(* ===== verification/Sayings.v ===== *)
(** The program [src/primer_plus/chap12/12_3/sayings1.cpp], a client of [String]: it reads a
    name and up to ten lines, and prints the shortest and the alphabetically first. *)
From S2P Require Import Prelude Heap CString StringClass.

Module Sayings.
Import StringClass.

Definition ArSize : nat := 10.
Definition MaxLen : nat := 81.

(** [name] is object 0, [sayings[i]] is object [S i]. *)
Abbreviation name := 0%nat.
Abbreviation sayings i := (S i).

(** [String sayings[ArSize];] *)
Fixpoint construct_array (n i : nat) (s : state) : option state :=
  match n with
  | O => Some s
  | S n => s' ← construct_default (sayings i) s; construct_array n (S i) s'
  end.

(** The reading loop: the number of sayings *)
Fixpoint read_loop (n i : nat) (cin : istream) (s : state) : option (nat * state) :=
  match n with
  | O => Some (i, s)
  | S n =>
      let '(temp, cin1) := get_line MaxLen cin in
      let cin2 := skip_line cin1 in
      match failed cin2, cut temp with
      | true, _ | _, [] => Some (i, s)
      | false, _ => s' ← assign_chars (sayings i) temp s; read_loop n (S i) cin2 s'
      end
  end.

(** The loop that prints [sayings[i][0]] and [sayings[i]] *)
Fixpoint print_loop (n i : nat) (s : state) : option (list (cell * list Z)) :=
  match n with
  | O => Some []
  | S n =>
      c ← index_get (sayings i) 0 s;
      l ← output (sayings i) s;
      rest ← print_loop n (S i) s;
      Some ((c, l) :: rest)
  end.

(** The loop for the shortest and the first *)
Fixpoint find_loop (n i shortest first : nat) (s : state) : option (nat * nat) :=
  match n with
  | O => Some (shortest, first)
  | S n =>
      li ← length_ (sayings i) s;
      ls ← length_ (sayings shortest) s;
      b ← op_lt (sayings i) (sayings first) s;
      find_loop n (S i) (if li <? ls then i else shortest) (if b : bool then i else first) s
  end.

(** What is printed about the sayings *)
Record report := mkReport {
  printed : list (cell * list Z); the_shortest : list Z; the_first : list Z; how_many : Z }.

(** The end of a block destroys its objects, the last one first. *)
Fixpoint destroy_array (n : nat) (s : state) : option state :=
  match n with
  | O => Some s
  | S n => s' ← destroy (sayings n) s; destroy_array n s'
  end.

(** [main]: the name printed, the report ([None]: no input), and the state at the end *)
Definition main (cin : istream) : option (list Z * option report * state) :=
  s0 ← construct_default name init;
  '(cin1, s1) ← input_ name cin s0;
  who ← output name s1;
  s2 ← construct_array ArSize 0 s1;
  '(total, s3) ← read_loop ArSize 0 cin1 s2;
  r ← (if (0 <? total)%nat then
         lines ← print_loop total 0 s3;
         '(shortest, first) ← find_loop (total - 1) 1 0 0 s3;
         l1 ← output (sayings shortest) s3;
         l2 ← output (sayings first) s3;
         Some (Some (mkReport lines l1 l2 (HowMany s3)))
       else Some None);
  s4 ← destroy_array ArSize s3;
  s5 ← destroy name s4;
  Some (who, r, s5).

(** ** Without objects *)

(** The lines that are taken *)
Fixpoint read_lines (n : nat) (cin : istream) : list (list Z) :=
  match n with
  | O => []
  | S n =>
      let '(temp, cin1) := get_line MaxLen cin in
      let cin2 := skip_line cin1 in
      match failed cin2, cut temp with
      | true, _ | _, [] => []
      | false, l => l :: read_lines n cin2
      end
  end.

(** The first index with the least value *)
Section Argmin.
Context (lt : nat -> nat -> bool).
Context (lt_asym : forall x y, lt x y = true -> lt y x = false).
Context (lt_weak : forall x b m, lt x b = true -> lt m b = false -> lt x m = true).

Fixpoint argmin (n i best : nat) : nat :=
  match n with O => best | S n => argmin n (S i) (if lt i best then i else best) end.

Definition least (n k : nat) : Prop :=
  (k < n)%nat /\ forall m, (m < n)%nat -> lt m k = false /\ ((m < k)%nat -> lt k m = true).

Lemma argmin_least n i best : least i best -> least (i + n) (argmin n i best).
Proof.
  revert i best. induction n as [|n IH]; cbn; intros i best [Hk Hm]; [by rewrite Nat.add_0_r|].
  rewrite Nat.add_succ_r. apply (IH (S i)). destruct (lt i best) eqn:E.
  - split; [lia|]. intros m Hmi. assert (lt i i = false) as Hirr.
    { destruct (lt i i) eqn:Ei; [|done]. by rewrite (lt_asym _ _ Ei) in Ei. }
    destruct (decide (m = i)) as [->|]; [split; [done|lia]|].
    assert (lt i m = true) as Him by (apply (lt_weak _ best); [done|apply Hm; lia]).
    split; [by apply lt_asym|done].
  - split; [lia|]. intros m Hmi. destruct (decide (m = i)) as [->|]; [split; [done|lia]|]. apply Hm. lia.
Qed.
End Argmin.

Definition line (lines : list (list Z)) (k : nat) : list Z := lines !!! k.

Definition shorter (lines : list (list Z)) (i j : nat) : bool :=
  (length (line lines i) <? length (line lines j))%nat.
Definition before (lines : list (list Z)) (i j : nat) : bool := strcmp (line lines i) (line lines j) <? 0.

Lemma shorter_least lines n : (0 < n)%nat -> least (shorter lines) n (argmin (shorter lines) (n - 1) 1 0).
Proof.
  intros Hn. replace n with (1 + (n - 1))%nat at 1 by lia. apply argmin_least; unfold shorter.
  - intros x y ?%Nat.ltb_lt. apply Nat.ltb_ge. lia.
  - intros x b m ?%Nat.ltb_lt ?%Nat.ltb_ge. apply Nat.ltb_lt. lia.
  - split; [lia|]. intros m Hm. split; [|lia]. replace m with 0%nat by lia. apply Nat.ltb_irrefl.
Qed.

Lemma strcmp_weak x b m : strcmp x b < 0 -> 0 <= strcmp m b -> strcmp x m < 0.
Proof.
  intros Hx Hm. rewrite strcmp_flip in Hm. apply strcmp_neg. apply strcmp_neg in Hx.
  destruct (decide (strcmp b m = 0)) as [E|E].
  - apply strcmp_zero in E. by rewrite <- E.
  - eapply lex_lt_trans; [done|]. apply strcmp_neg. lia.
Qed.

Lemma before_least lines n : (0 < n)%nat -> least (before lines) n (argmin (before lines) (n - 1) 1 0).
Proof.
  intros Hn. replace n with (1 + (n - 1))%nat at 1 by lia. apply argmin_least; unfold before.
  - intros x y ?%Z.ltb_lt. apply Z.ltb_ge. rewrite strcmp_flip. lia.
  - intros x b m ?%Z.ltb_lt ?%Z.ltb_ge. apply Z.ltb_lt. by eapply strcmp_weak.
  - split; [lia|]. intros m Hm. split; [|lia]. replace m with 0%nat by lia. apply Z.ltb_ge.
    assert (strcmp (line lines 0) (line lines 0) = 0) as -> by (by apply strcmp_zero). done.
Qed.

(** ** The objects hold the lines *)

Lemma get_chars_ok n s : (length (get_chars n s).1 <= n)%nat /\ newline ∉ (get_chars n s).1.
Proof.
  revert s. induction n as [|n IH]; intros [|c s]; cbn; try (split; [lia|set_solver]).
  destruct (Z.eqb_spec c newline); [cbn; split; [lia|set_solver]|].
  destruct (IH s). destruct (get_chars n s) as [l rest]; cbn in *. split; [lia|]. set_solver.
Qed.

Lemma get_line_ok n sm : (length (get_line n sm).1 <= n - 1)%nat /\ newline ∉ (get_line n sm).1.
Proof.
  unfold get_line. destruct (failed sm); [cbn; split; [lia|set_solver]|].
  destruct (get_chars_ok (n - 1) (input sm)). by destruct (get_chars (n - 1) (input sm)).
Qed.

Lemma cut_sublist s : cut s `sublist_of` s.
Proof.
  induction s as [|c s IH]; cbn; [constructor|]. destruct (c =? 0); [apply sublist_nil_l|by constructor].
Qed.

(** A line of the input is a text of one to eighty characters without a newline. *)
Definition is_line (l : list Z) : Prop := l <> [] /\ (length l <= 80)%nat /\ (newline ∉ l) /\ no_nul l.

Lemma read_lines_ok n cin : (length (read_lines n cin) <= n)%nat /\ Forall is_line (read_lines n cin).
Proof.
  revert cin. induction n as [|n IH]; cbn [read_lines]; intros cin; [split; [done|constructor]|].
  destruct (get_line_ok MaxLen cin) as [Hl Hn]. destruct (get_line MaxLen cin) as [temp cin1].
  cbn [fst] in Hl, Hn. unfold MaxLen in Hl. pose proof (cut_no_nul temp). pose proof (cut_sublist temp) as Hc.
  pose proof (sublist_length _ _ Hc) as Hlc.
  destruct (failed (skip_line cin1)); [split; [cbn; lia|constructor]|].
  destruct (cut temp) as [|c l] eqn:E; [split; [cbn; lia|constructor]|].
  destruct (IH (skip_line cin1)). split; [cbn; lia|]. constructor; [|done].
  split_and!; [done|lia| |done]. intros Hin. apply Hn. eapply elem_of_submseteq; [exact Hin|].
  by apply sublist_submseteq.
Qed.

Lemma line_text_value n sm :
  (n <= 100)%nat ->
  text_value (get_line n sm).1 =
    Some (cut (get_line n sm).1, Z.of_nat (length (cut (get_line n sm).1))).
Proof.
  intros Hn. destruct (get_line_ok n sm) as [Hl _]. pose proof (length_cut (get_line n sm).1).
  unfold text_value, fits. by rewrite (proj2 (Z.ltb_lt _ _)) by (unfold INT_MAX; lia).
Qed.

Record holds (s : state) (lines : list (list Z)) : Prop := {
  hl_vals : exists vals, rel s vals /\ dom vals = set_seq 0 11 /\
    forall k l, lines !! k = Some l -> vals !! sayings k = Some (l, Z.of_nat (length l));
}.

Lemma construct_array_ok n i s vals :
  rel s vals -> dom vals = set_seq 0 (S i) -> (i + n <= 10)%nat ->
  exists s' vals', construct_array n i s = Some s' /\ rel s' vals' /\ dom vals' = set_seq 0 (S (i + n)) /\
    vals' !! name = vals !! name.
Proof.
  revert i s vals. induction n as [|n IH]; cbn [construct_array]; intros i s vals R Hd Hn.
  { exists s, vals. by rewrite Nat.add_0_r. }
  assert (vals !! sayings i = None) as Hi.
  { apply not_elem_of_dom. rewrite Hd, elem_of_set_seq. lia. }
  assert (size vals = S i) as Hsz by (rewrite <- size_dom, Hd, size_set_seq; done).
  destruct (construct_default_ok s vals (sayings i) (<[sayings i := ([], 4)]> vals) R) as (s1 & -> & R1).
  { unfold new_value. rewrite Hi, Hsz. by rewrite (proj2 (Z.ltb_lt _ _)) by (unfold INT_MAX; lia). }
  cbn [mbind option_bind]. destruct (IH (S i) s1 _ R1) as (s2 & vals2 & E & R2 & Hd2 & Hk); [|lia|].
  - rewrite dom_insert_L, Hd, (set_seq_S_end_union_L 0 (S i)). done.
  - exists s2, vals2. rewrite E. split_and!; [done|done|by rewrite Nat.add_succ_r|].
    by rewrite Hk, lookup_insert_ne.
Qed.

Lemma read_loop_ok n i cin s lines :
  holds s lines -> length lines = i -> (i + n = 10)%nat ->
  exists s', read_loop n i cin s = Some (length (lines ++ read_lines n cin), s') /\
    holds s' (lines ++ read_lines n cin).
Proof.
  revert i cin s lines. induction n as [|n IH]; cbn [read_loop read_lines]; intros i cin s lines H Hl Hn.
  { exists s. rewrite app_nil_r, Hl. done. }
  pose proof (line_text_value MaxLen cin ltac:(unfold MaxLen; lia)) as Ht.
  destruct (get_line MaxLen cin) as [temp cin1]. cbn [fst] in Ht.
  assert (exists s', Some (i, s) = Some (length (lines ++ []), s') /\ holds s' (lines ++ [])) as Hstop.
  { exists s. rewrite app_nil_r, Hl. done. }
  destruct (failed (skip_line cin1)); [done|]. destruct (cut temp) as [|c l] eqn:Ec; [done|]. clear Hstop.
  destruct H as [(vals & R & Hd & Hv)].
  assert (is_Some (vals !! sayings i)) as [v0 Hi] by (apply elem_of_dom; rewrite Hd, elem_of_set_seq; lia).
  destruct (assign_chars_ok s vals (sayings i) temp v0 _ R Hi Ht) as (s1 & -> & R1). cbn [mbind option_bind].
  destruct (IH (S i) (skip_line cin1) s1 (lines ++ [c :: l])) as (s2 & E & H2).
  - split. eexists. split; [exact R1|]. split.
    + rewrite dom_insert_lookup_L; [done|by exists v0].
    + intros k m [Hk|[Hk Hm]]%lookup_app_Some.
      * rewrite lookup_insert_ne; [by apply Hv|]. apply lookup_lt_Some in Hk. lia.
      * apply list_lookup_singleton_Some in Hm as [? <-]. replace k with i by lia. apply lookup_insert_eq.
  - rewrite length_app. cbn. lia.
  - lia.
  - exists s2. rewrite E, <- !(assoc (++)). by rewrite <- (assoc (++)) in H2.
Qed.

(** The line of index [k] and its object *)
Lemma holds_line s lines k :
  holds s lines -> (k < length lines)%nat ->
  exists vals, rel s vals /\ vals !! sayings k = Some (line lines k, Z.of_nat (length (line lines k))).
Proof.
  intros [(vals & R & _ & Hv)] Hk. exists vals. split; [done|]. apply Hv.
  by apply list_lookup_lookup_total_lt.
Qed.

● ● ● ●

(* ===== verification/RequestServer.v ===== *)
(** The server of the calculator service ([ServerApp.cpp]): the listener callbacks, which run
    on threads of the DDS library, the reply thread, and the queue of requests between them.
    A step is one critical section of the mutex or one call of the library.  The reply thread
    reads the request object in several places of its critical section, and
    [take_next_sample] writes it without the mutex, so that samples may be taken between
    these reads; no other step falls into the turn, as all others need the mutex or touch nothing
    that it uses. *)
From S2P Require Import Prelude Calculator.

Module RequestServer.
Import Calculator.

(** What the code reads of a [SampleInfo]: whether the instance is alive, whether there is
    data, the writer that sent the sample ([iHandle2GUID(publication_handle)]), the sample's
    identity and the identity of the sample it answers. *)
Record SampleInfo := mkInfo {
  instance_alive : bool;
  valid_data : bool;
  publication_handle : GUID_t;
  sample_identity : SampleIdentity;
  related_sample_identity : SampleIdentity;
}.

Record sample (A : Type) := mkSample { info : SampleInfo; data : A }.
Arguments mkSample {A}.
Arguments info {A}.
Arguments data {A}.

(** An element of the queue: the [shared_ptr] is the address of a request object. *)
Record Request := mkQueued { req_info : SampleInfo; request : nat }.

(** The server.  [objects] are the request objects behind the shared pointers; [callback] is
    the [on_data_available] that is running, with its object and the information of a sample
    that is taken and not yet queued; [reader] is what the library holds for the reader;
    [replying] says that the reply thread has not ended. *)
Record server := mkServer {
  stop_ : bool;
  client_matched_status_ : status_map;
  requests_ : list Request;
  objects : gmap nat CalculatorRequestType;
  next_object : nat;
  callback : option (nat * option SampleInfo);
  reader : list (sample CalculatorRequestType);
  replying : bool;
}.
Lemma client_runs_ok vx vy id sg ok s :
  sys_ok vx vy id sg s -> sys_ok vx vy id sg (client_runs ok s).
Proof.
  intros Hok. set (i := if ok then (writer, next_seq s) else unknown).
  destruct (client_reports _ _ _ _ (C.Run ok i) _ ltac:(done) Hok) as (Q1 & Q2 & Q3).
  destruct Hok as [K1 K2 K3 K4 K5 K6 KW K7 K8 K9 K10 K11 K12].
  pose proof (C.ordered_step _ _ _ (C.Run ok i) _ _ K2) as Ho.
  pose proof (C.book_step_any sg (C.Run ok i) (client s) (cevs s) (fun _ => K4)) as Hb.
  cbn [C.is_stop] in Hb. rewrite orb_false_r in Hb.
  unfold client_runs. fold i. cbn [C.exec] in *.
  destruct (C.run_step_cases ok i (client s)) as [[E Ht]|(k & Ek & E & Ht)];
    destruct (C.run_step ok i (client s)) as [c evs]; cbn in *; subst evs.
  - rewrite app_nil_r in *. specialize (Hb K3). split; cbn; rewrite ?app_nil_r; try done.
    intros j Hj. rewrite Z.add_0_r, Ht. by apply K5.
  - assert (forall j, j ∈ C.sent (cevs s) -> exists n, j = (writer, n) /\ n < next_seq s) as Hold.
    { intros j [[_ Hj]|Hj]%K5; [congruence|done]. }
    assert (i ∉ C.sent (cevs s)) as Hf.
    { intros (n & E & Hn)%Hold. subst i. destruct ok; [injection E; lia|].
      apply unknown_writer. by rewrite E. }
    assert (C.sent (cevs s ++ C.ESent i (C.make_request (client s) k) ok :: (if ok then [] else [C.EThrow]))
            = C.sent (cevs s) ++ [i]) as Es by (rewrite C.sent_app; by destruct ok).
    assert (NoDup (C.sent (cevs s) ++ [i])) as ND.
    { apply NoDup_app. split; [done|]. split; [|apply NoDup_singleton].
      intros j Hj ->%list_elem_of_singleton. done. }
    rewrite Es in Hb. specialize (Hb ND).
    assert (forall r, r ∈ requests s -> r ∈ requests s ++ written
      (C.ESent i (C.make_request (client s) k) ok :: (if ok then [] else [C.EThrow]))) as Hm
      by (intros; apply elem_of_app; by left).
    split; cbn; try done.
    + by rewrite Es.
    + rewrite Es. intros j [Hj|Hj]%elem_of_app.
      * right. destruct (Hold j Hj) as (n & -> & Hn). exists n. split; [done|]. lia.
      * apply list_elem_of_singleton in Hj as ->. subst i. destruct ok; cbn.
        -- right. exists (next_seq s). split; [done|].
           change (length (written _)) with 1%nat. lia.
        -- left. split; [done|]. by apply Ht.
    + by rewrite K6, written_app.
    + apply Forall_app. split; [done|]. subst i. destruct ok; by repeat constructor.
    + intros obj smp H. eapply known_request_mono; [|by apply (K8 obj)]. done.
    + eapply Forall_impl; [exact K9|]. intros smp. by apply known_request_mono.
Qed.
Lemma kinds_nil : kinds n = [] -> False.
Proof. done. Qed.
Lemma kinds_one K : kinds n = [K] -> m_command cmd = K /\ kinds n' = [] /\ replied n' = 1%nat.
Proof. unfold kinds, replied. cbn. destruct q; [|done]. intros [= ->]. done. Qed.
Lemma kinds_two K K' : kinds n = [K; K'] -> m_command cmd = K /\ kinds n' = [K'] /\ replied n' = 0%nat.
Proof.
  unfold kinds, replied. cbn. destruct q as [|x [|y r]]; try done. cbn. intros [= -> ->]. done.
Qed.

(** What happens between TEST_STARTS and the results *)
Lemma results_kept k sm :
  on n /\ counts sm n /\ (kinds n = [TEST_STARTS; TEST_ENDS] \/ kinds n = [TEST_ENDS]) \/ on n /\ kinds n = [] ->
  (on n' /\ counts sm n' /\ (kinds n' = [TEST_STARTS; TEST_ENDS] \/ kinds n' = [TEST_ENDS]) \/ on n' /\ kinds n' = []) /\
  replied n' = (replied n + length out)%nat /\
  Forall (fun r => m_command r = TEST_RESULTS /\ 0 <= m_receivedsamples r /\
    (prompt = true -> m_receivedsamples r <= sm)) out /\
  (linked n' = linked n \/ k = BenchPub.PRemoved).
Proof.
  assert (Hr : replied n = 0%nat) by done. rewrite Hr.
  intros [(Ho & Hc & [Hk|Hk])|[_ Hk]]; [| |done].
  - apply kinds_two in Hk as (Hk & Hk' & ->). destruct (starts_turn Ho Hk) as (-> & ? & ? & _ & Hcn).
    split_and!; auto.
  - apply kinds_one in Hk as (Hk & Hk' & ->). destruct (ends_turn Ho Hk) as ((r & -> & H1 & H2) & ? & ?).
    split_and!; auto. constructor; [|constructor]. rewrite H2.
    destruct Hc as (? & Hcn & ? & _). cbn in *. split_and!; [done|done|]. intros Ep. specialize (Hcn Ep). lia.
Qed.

● ● ● ●

§ Task
Which lines in the material contain the word "mutex"? Pull each of them out.

§ Result of this task
    A step is one critical section of the mutex or one call of the library.  The reply thread
    [take_next_sample] writes it without the mutex, so that samples may be taken between
    these reads; no other step falls into the turn, as all others need the mutex or touch nothing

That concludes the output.